▸ **Collected data**:
Lemma take_worker i w n q s :
  workers s !! i = Some w -> held_by w = [] -> time_out_queue_ s = n :: q -> queue_ok s ->
  live_events (set_worker i (WaitingUntil n) (set_queue q (add_out 1 s))) ≡ₚ live_events s /\
  queue_ok (set_worker i (WaitingUntil n) (set_queue q (add_out 1 s))).
Proof.
  intros Hi Hw Hq [Ho Hs].
  pose proof (held_insert i w (WaitingUntil n) (set_queue q (add_out 1 s)) Hi) as Hp.
  rewrite Hw in Hp. cbn [held_by app] in Hp. change (held (set_queue q (add_out 1 s))) with (held s) in Hp.
  rewrite Hq in Hs. split.
  - unfold live_events. rewrite Hp, Hq. cbn. by rewrite Permutation_middle.
  - split; [|by inversion Hs]. cbn [events_out_of_queue_ set_worker set_queue add_out].
    rewrite Ho, Hp. simpl length. lia.
Qed.

(** A worker gives back its node, perhaps with a new deadline, or drops it. *)
Lemma put_back_worker i w (n n' : node) s :
  workers s !! i = Some w -> held_by w = [n.2] -> n'.2 = n.2 -> queue_ok s ->
  live_events (put_back i n' s) ≡ₚ live_events s /\ queue_ok (put_back i n' s).
Proof.
  intros Hi Hw Hn [Ho Hs]. unfold put_back.
  set (s1 := add_out (-1) (set_queue (insert_node n' (time_out_queue_ s)) s)).
  pose proof (held_insert i w Looping s1 Hi) as Hp. rewrite Hw in Hp. cbn [held_by app] in Hp.
  change (held s1) with (held s) in Hp. split.
  - unfold live_events. rewrite <- Hp. cbn [time_out_queue_ set_worker s1 add_out set_queue].
    rewrite insert_node_perm. cbn [fmap list_fmap app]. rewrite Hn. apply Permutation_middle.
  - split; [|by apply insert_node_sorted]. cbn [events_out_of_queue_ set_worker s1 add_out set_queue].
    rewrite Ho, <- Hp. simpl length. lia.
Qed.

Lemma drop_worker i w (n : Event) s :
  workers s !! i = Some w -> held_by w = [n] -> queue_ok s ->
  live_events (set_worker i Looping (add_out (-1) s)) ++ [n] ≡ₚ live_events s /\
  queue_ok (set_worker i Looping (add_out (-1) s)).
Proof.
  intros Hi Hw [Ho Hs].
  pose proof (held_insert i w Looping (add_out (-1) s) Hi) as Hp. rewrite Hw in Hp. cbn [held_by app] in Hp.
  change (held (add_out (-1) s)) with (held s) in Hp. split.
  - unfold live_events. cbn [time_out_queue_ set_worker add_out]. rewrite <- Hp, <- app_assoc.
    f_equiv. symmetry. apply Permutation_cons_append.
  - split; [|done]. cbn [events_out_of_queue_ set_worker add_out]. rewrite Ho, <- Hp. simpl length. lia.
Qed.

Lemma take_first_spec i w s s' :
  workers s !! i = Some w -> held_by w = [] -> queue_ok s -> take_first i s = Some s' ->
  live_events s' ≡ₚ live_events s /\ queue_ok s'.
Proof.
  intros Hi Hw Hok. unfold take_first. destruct (quit_ s).
  - intros. simplify_eq. by apply (change_worker i w).
  - destruct (time_out_queue_ s) as [|n q] eqn:Hq; [done|]. intros. simplify_eq. by apply (take_worker i w).
Qed.

Lemma worker_step_spec i s s' :
  queue_ok s -> worker_step i s = Some s' -> live_events s' ≡ₚ live_events s /\ queue_ok s'.
Proof.
  intros Hok. unfold worker_step. destruct (workers s !! i) as [w|] eqn:Hi; [|done].
  destruct w as [| |n|n|]; [| | |done..].
  - destruct (quit_ s); [intros; simplify_eq; by apply (change_worker i Looping)|].
    destruct (time_out_queue_ s); [intros; simplify_eq; by apply (change_worker i Looping)|].
    by apply (take_first_spec i Looping).
  - by apply (take_first_spec i WaitingNew).
  - destruct (negb (quit_ s) && _); [intros; simplify_eq; by apply (change_worker i (WaitingUntil n))|].
    destruct (quit_ s || _); [|done]. intros. simplify_eq. by apply (put_back_worker i (WaitingUntil n) n n).
Qed.

Lemma step_spec l s s' :
  queue_ok s -> step l s = Some s' -> live_events s' ++ ended l s ≡ₚ live_events s ++ pushed l /\ queue_ok s'.
Proof.
  intros Hok. destruct l as [i|i b|fn t| | |d]; cbn [step ended pushed].
  - intros Hs. apply worker_step_spec in Hs as [Hp ?]; [|done]. split; [|done]. by rewrite Hp.
  - unfold function_returns. destruct (workers s !! i) as [[| |n|[t e]|]|] eqn:Hi; try done.
    destruct b; intros; simplify_eq.
    + destruct (put_back_worker i (Running (t, e)) (t, e) (t + period e, e)%Z s) as [Hp ?]; try done.
      split; [|done]. by rewrite Hp.
    + cbn [held_by snd]. destruct (drop_worker i (Running (t, e)) e s) as [Hp ?]; try done.
      split; [|done]. by rewrite Hp, app_nil_r.
  - intros. simplify_eq. destruct Hok as [Ho Hs]. split.
    + rewrite app_nil_r. unfold live_events, PushEvent. cbn [time_out_queue_ set_queue].
      change (held (set_queue ?q s)) with (held s). rewrite insert_node_perm. cbn [fmap list_fmap app snd].
      apply Permutation_cons_append.
    + split; [done|by apply insert_node_sorted].
  - intros. simplify_eq. destruct Hok. split; [done|by split].
  - intros. simplify_eq. destruct Hok as [Ho Hs].
    assert (held (AsyncRun s) = held s) as Hh.
    { unfold held, AsyncRun. cbn [workers]. rewrite fmap_app, concat_app. cbn. by rewrite app_nil_r. }
    split; [unfold live_events; by rewrite Hh|]. split; [by rewrite Hh|done].
  - intros. simplify_eq. destruct Hok. split; [done|by split].
Qed.

Lemma run_spec ls s s' :
  queue_ok s -> run ls s = Some s' ->
  live_events s' ++ ended_all ls s ≡ₚ live_events s ++ concat (pushed <$> ls) /\ queue_ok s'.
Proof.
  revert s; induction ls as [|l ls IH]; intros s Hok Hrun; cbn [run] in Hrun.
  - simplify_eq. by rewrite !app_nil_r.
  - destruct (step l s) as [s1|] eqn:E; [|done]. destruct (step_spec l s s1 Hok E) as [Hp Hok1].
    destruct (IH s1 Hok1 Hrun) as [Hp2 Hok2]. split; [|done]. cbn [ended_all fmap list_fmap concat]. rewrite E.
    rewrite (Permutation_app_comm (ended l s)), app_assoc, Hp2, <- app_assoc.
    rewrite (Permutation_app_comm _ (ended l s)), app_assoc, Hp, <- app_assoc. done.
Qed.

Lemma queue_ok_init n t : queue_ok (TimeoutQueue n t) /\ live_events (TimeoutQueue n t) = [].
Proof.
  assert (held (TimeoutQueue n t) = []) as Hh.
  { unfold held, TimeoutQueue. cbn [workers]. induction n as [|n IH]; [done|]. cbn. exact IH. }
  split; [split|]; [by rewrite Hh|constructor|]. unfold live_events. by rewrite Hh.
Qed.

(** ** Properties *)

(** C13: No event is lost or duplicated: at every point of every run, whatever
    the schedule, the events pushed so far are exactly those whose function
    has returned false, those in the queue and those in the hands of a worker;
    the counter tells how many are in hand, the queue is in the order of the
    deadlines, and when [WaitUntilAllDone] may return, every event pushed has
    ended. *)
Theorem events_conserved n t ls s :
  run ls (TimeoutQueue n t) = Some s ->
  live_events s ++ ended_all ls (TimeoutQueue n t) ≡ₚ concat (pushed <$> ls) /\
  events_out_of_queue_ s = Z.of_nat (length (held s)) /\ Sorted before (time_out_queue_ s) /\
  (all_done s = true -> ended_all ls (TimeoutQueue n t) ≡ₚ concat (pushed <$> ls)).
Proof.
  intros Hrun. destruct (queue_ok_init n t) as [Hok Hl].
  destruct (run_spec ls _ s Hok Hrun) as [Hp [Ho Hs]]. rewrite Hl in Hp. split_and!; [done..|].
  unfold all_done. intros [Hq Hz]%andb_true_iff. apply Z.eqb_eq in Hz. rewrite Ho in Hz.
  assert (held s = []) as Hh by (apply length_zero_iff_nil; lia).
  rewrite <- Hp. unfold live_events. rewrite Hh. by destruct (time_out_queue_ s).
Qed.

(** The critical sections of one worker, up to [k] of them. *)
Fixpoint worker_steps (k i : nat) (s : timeout_queue) : timeout_queue :=
  match k with
  | O => s
  | S k => match worker_step i s with Some s' => worker_steps k i s' | None => s end
  end.

Lemma worker_steps_live k i s :
  queue_ok s -> live_events (worker_steps k i s) ≡ₚ live_events s.
Proof.
  revert s; induction k as [|k IH]; intros s Hok; [done|]. cbn [worker_steps].
  destruct (worker_step i s) as [s'|] eqn:E; [|done].
  destruct (worker_step_spec i s s' Hok E) as [Hp Hok']. by rewrite IH.
Qed.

▸ **Task to carry out**:
Between the first line of the entries above and the line with "- unfold live_events. rewrite Hp, Hq.", both included, copy every line exactly and nothing outside that range.

▸ **Answer to this exercise**:
Lemma take_worker i w n q s :
  workers s !! i = Some w -> held_by w = [] -> time_out_queue_ s = n :: q -> queue_ok s ->
  live_events (set_worker i (WaitingUntil n) (set_queue q (add_out 1 s))) ≡ₚ live_events s /\
  queue_ok (set_worker i (WaitingUntil n) (set_queue q (add_out 1 s))).
Proof.
  intros Hi Hw Hq [Ho Hs].
  pose proof (held_insert i w (WaitingUntil n) (set_queue q (add_out 1 s)) Hi) as Hp.
  rewrite Hw in Hp. cbn [held_by app] in Hp. change (held (set_queue q (add_out 1 s))) with (held s) in Hp.
  rewrite Hq in Hs. split.
  - unfold live_events. rewrite Hp, Hq. cbn. by rewrite Permutation_middle.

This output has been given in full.